用户用四块RTX 4090打造Jarvis级语音助手,称Gemma 4 31B QAT模型表现最佳
英文摘要
A local AI enthusiast built a personal voice assistant with premium capabilities including voice verification, wake words, continuous conversation, Home Assistant control, Hermes Agent integration, and deep research. The system runs on a custom server with four modified RTX 4090s (192GB VRAM total), 128GB DDR5 RAM, and a 3000W PSU powered via a 240V/30A dryer line. After testing large models like Qwen 397B, MiniMax M3, Nemotron 3 Ultra, and GLM 4.7/5.2, the user found that Google's Gemma 4 31B QAT outperforms them all and is significantly faster for its size. The assistant is deployed across the house using conference speaker-mics, with heat managed by a laundry room exhaust fan.
中文摘要
一名本地AI爱好者打造了一款私人语音助手,具备语音验证、唤醒词、持续对话、Home Assistant控制、Hermes Agent集成和深度研究等高级功能。系统运行在一台定制服务器上,配备四块改造后的RTX 4090(共192GB显存)、128GB DDR5内存和3000W电源,通过240V/30A烘干机线路供电。在测试了Qwen 397B、MiniMax M3、Nemotron 3 Ultra和GLM 4.7/5.2等大模型后,用户发现谷歌的Gemma 4 31B QAT表现优于所有这些模型,且在同尺寸下速度惊人。该助手通过会议扬声器麦克风部署全家,热量由洗衣房排风扇管理。
关键要点
Custom hardware: 4 modded RTX 4090s with 48GB each (192GB VRAM), 128GB DDR5, 3000W PSU, powered by a dryer line.

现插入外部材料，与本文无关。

(* ===== verification/VmDemo.v ===== *)
(** The memory of the first process: from the pages that main() frees to the
    address space that userinit() makes.  And a process with one page of user
    memory, on which the theorems about virtual memory are instantiated. *)

From Stdlib Require Import ZArith Lia.
From stdpp Require Import base gmap strings numbers list.
From S2P Require Import Prelude Kstring Mem Kalloc Vm VmSpec VmMap VmUser VmKernel VmFork VmCopy.

Open Scope Z_scope.
Open Scope kern_scope.

(** ** The first process *)


Section Boot.
Context (kend kdata : Z) (kend_range : KERNBASE < kend).
Context (kdata_range : KERNLINK < kdata < KERNBASE + PHYSTOP) (kdata_aligned : kdata mod 4096 = 0).

Abbreviation aspace := (aspace kend).
Abbreviation page_ok := (page_ok kend).

(** The tables alone do not take so many pages. *)
Lemma tables_length l T : NoDup l -> (forall q, q ∈ l -> is_table T q) -> Z.of_nat (length l) <= 1026.
Proof.
  intros HN HT. rewrite <- (Z.add_0_r 1026). apply exhausted_length; [done|lia|]. exists 0, (fun _ => 0), T, 0. split; [intros p Hp; right; right; left; by apply HT|].
  intros w _. unfold pte_of. by destruct (_ =? 0).
Qed.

定制硬件:四块改造后的RTX 4090(每块48GB,共192GB显存),128GB DDR5内存,3000W电源,由烘干机线路供电。
The personal assistant features voice verification, wake words, continuous conversation, long-term memory, dynamic system prompt, Home Assistant and Hermes Agent integration, and deep research.
私人助手具备语音验证、唤醒词、持续对话、长期记忆、动态系统提示、Home Assistant和Hermes Agent集成以及深度研究功能。

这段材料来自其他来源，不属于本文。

(** The first half of acquire(): pushcli() and the test. *)
Lemma acquire_run l s : present s -> cpu_ok (the_cpu me s) ->
  acquire me l s =
    if locked (the_lock l s) then (if lcpu (the_lock l s) =? me then Panic "acquire" else Blocked (upd_cpu me pushed s))
    else Ok tt (upd_lock l (mk_lock true me) (upd_cpu me pushed s)).
Proof.
  intros Hp Hc. unfold acquire, bind at 1. rewrite (run_of _ _ tt (upd_cpu me pushed s)) by (by apply wp_pushcli).
  assert (Hp1 : present (upd_cpu me pushed s)) by (by apply present_upd). unfold bind at 1.
  rewrite (run_of _ _ (locked (the_lock l s) && (lcpu (the_lock l s) =? me)) (upd_cpu me pushed s)).
  2:{ apply wp_holding; [done|rewrite the_cpu_upd by done; by apply cpu_ok_pushed|]. split; [done|]. apply upd_id; [done|].
      apply touched_inside. rewrite the_cpu_upd by done. destruct Hc. cbn. lia. }
  destruct (locked (the_lock l s)) eqn:El; cbn [andb].
  - destruct (lcpu (the_lock l s) =? me); [done|]. unfold bind, gets. change (the_lock l (upd_cpu me pushed s)) with (the_lock l s). by rewrite El.
  - unfold bind at 1, gets at 1. change (the_lock l (upd_cpu me pushed s)) with (the_lock l s). rewrite El. unfold bind at 1, modify at 1, bind at 1.
    rewrite (run_of _ _ me (upd_lock l (mk_lock true (lcpu (the_lock l s))) (upd_cpu me pushed s))).
    + unfold modify, upd_lock. cbn. by rewrite aset_aset.
    + apply wp_mycpu; [by apply present_lock| |done]. change (the_cpu me (upd_lock _ _ ?s)) with (the_cpu me s). by rewrite the_cpu_upd.
Qed.

Lemma release_run l s : present s -> cpu_ok (the_cpu me s) -> 0 <= l < Z.of_nat (length (locks s)) -> 1 <= ncli (the_cpu me s) ->
  release me l s =
    if locked (the_lock l s) && (lcpu (the_lock l s) =? me) then Ok tt (upd_lock l (mk_lock false (-1)) (upd_cpu me popped s))
    else Panic "release".
Proof.
  intros Hp Hc Hl Hn. unfold release, bind at 1.
  rewrite (run_of _ _ (locked (the_lock l s) && (lcpu (the_lock l s) =? me)) s).
  2:{ apply wp_holding; [done|done|]. split; [done|]. apply upd_id; [done|]. apply touched_inside. lia. }
  destruct (locked (the_lock l s) && (lcpu (the_lock l s) =? me)) eqn:E; [|done]. cbn [negb]. unfold bind at 1, modify at 1, bind at 1, modify at 1.
  set (s2 := upd_lock l _ (upd_lock l _ s)). assert (Es : s2 = upd_lock l (mk_lock false (-1)) s).
  { unfold s2, upd_lock, the_lock. cbn. rewrite aset_aset, !aget_aset_eq by done. done. }
  rewrite Es. apply run_of. apply wp_popcli; [by apply present_lock|destruct Hc as [_ Hc]; apply Hc; change (1 <= ncli (the_cpu me s)) in Hn; lia|done|]. done.
Qed.
End Spec.

(** ** Theorems *)

(** A sequence of pushcli() (true) and popcli() (false) calls. *)
Fixpoint cli_calls (me : Z) (ops : list bool) : M mach unit :=
  match ops with
  | [] => ret tt
  | b :: ops' => (if b then pushcli me else popcli me) ;;; cli_calls me ops'
  end.

(** The nesting depth after the calls, when it never gets below 0. *)
Fixpoint depth (d : Z) (ops : list bool) : option Z :=
  match ops with
  | [] => Some d
  | b :: ops' => let d' := if b then d + 1 else d - 1 in if d' <? 0 then None else depth d' ops'
  end.

(** At nesting depth [d], with interrupts enabled outside iff [e]. *)
Definition nested (e : bool) (d : Z) (c : cpu) : Prop :=
  ncli c = d /\ ifl c = (d =? 0) && e /\ (0 < d -> intena c = e).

Among tested models, Gemma 4 31B QAT was found to outperform Qwen 397B, MiniMax M3, Nemotron 3 Ultra, GLM 4.7, and a lobotomized GLM 5.2, while being shockingly fast for its size.
在测试的模型中,Gemma 4 31B QAT被发现在性能上超越了Qwen 397B、MiniMax M3、Nemotron 3 Ultra、GLM 4.7和一个大幅阉割的GLM 5.2,并且同尺寸下速度惊人。
The setup is noisy and hot but managed with an exhaust fan; idle cards consume power comparable to half a hand dryer, full load like 2-3 hand dryers.
设备噪音大且发热高,但通过排风扇管理;待机功耗相当于半个干手器,满载相当于2-3个干手器。